■ WORK TO COMPLETE
Look below for the line with "Lemma invert_comparison_total op", and from there restate every line word for word until the entries end.

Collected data
● ● ● ● ● ● ●
Lemma absorbing_eval mem op pos l r x y v w :
  (is_logic op = true -> (x = 0 \/ x = 1) /\ (y = 0 \/ y = 1)) ->
  absorbing op (as_immediate l) (as_immediate r) = Some w ->
  eval mem l = Ok x -> eval mem r = Ok y -> fold_binary pos op x y = Ok v ->
  v = w.
Proof.
  intros Hb Hs Hl Hr Hf.
  destruct op; simpl in Hs; try discriminate; const_tests; try congruence;
    cbn [fold_binary] in Hf; subst; try discriminate.
  all: try (apply ret_int_Ok in Hf as [-> _]; lia).
  all: try (injection Hf as <-).
  all: rewrite ?Z.lor_m1_r, ?Z.lor_m1_l, ?Z.land_0_r, ?Z.land_0_l; try done.
  all: destruct Hb as [Hx Hy]; [done|]; destruct Hx, Hy; subst; simpl; lia.
Qed.

Lemma shl_exact x k v :
  0 <= k < 32 -> ret_int (E:=error) (x * 2 ^ k) = Ok v -> s32 (Z.shiftl x k) = v.
Proof.
  intros Hk H. apply ret_int_Ok in H as [-> H]. apply in_s32_iff in H.
  rewrite Z.shiftl_mul_pow2 by lia. unfold s32. rewrite Z.mod_small; lia.
Qed.

Lemma pot_to_shift_eval mem op pos l r x y v :
  (op = ASEBA_OP_DIV -> as_immediate r = Some y -> isPOT y = true -> 0 <= x) ->
  eval mem l = Ok x -> eval mem r = Ok y -> fold_binary pos op x y = Ok v ->
  let '(op', r') := pot_to_shift op r in
  eval mem (Node (BinaryArithmeticNode op') pos [l; r']) = Ok v.
Proof.
  intros Hd Hl Hr Hf. unfold pot_to_shift.
  assert (eval mem (Node (BinaryArithmeticNode op) pos [l; r]) = Ok v) as Hsame
    by (simpl; rewrite Hl, Hr; exact Hf).
  destruct (as_immediate r) as [c|] eqn:Er; [|done].
  destruct (isPOT c) eqn:Hp; [|done].
  apply (eval_imm _ _ _ _ Er) in Hr; subst y.
  apply isPOT_shift in Hp as Hs. destruct Hs as [Hc Hk].
  assert (0 < c) by (rewrite Hc; apply Z.pow_pos_nonneg; lia).
  assert ((0 <=? shiftFromPOT c) && (shiftFromPOT c <? 32) = true) as Hrange
    by (apply andb_true_iff; rewrite Z.leb_le, Z.ltb_lt; lia).
  destruct op; try done; cbn [eval children]; rewrite Hl; simpl; rewrite Hrange.
  - f_equal. apply shl_exact; [done|]. simpl in Hf. rewrite Hc in Hf at 1. done.
  - simpl in Hf. destruct (Z.eqb_spec c 0); [lia|].
    apply ret_int_Ok in Hf as [-> _].
    rewrite Z.shiftr_div_pow2, <- Hc by lia.
    f_equal. symmetry. apply Z.quot_div_nonneg; [auto|lia].
Qed.

Lemma optimize_binary_eval mem op pos l r n x y v :
  (is_logic op = true -> (x = 0 \/ x = 1) /\ (y = 0 \/ y = 1)) ->
  (op = ASEBA_OP_DIV -> isPOT y = true -> y <> 1 -> 0 <= x) ->
  eval mem l = Ok x -> eval mem r = Ok y -> fold_binary pos op x y = Ok v ->
  optimize_binary pos op l r = Ok n -> eval mem n = Ok v.
Proof.
  intros Hb Hd Hl Hr Hf Ho. destruct (is_imm l && is_imm r) eqn:Hi.
  - unfold is_imm, optimize_binary in *.
    destruct (as_immediate l) as [x'|] eqn:El, (as_immediate r) as [y'|] eqn:Er; try done.
    apply (eval_imm _ _ _ _ El) in Hl. apply (eval_imm _ _ _ _ Er) in Hr. subst x' y'.
    rewrite Hf in Ho. simpl in Ho. injection Ho as <-. done.
  - rewrite optimize_binary_nonconst in Ho by done.
    destruct (survivor _ _ _) as [b|] eqn:Es.
    { rewrite (survivor_eval mem op pos l r x y v b Hb Es Hl Hr Hf).
      destruct b; injection Ho as <-; done. }
    destruct (absorbing _ _ _) as [w|] eqn:Eb.
    { injection Ho as <-. rewrite (absorbing_eval mem op pos l r x y v w Hb Eb Hl Hr Hf). done. }
    assert (op = ASEBA_OP_DIV -> as_immediate r = Some y -> isPOT y = true -> 0 <= x) as Hd'.
    { intros -> Er Hp. apply Hd; try done. intros ->. rewrite Er in Es. done. }
    pose proof (pot_to_shift_eval mem op pos l r x y v Hd' Hl Hr Hf) as Hp.
    destruct (pot_to_shift op r) as [op' r'].
    destruct op'; try (injection Ho as <-; exact Hp).
    destruct (as_immediate r') as [[]|]; try (injection Ho as <-; exact Hp); discriminate.
Qed.

(** ** de Morgan *)

Lemma eval_form_bool mem n v : opt_form BOOL n -> eval mem n = Ok v -> v = 0 \/ v = 1.
Proof.
  intros H; inversion H; subst; cbn [eval]; intros; inv_ok; try done;
    (eapply fold_binary_bool; [|eassumption]);
    destruct (op_groups op) as [(?&?&?)|[(?&?&?)|(?&?&?)]]; congruence.
Qed.

Lemma invert_comparison_total op :
  is_comparison op = true ->
  exists op', invert_comparison op = Some op' /\ is_comparison op' = true.
Proof. destruct op; try discriminate; intros _; eexists; split; reflexivity. Qed.

Lemma invert_comparison_fold pos op op' x y v :
  invert_comparison op = Some op' -> fold_binary pos op x y = Ok v ->
  fold_binary pos op' x y = Ok (1 - v).
Proof.
  destruct op; simpl; intros H; try discriminate; injection H as <-; simpl;
    intros H; injection H as <-; f_equal;
    repeat match goal with
    | |- context [?a =? ?b] => destruct (Z.eqb_spec a b)
    | |- context [?a <? ?b] => destruct (Z.ltb_spec a b)
    | |- context [?a <=? ?b] => destruct (Z.leb_spec a b)
    end; simpl; lia.
Qed.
● ● ● ● ● ● ●
■ THE ANSWER
Lemma invert_comparison_total op :
  is_comparison op = true ->
  exists op', invert_comparison op = Some op' /\ is_comparison op' = true.
Proof. destruct op; try discriminate; intros _; eexists; split; reflexivity. Qed.

Lemma invert_comparison_fold pos op op' x y v :
  invert_comparison op = Some op' -> fold_binary pos op x y = Ok v ->
  fold_binary pos op' x y = Ok (1 - v).
Proof.
  destruct op; simpl; intros H; try discriminate; injection H as <-; simpl;
    intros H; injection H as <-; f_equal;
    repeat match goal with
    | |- context [?a =? ?b] => destruct (Z.eqb_spec a b)
    | |- context [?a <? ?b] => destruct (Z.ltb_spec a b)
    | |- context [?a <=? ?b] => destruct (Z.leb_spec a b)
    end; simpl; lia.
Qed.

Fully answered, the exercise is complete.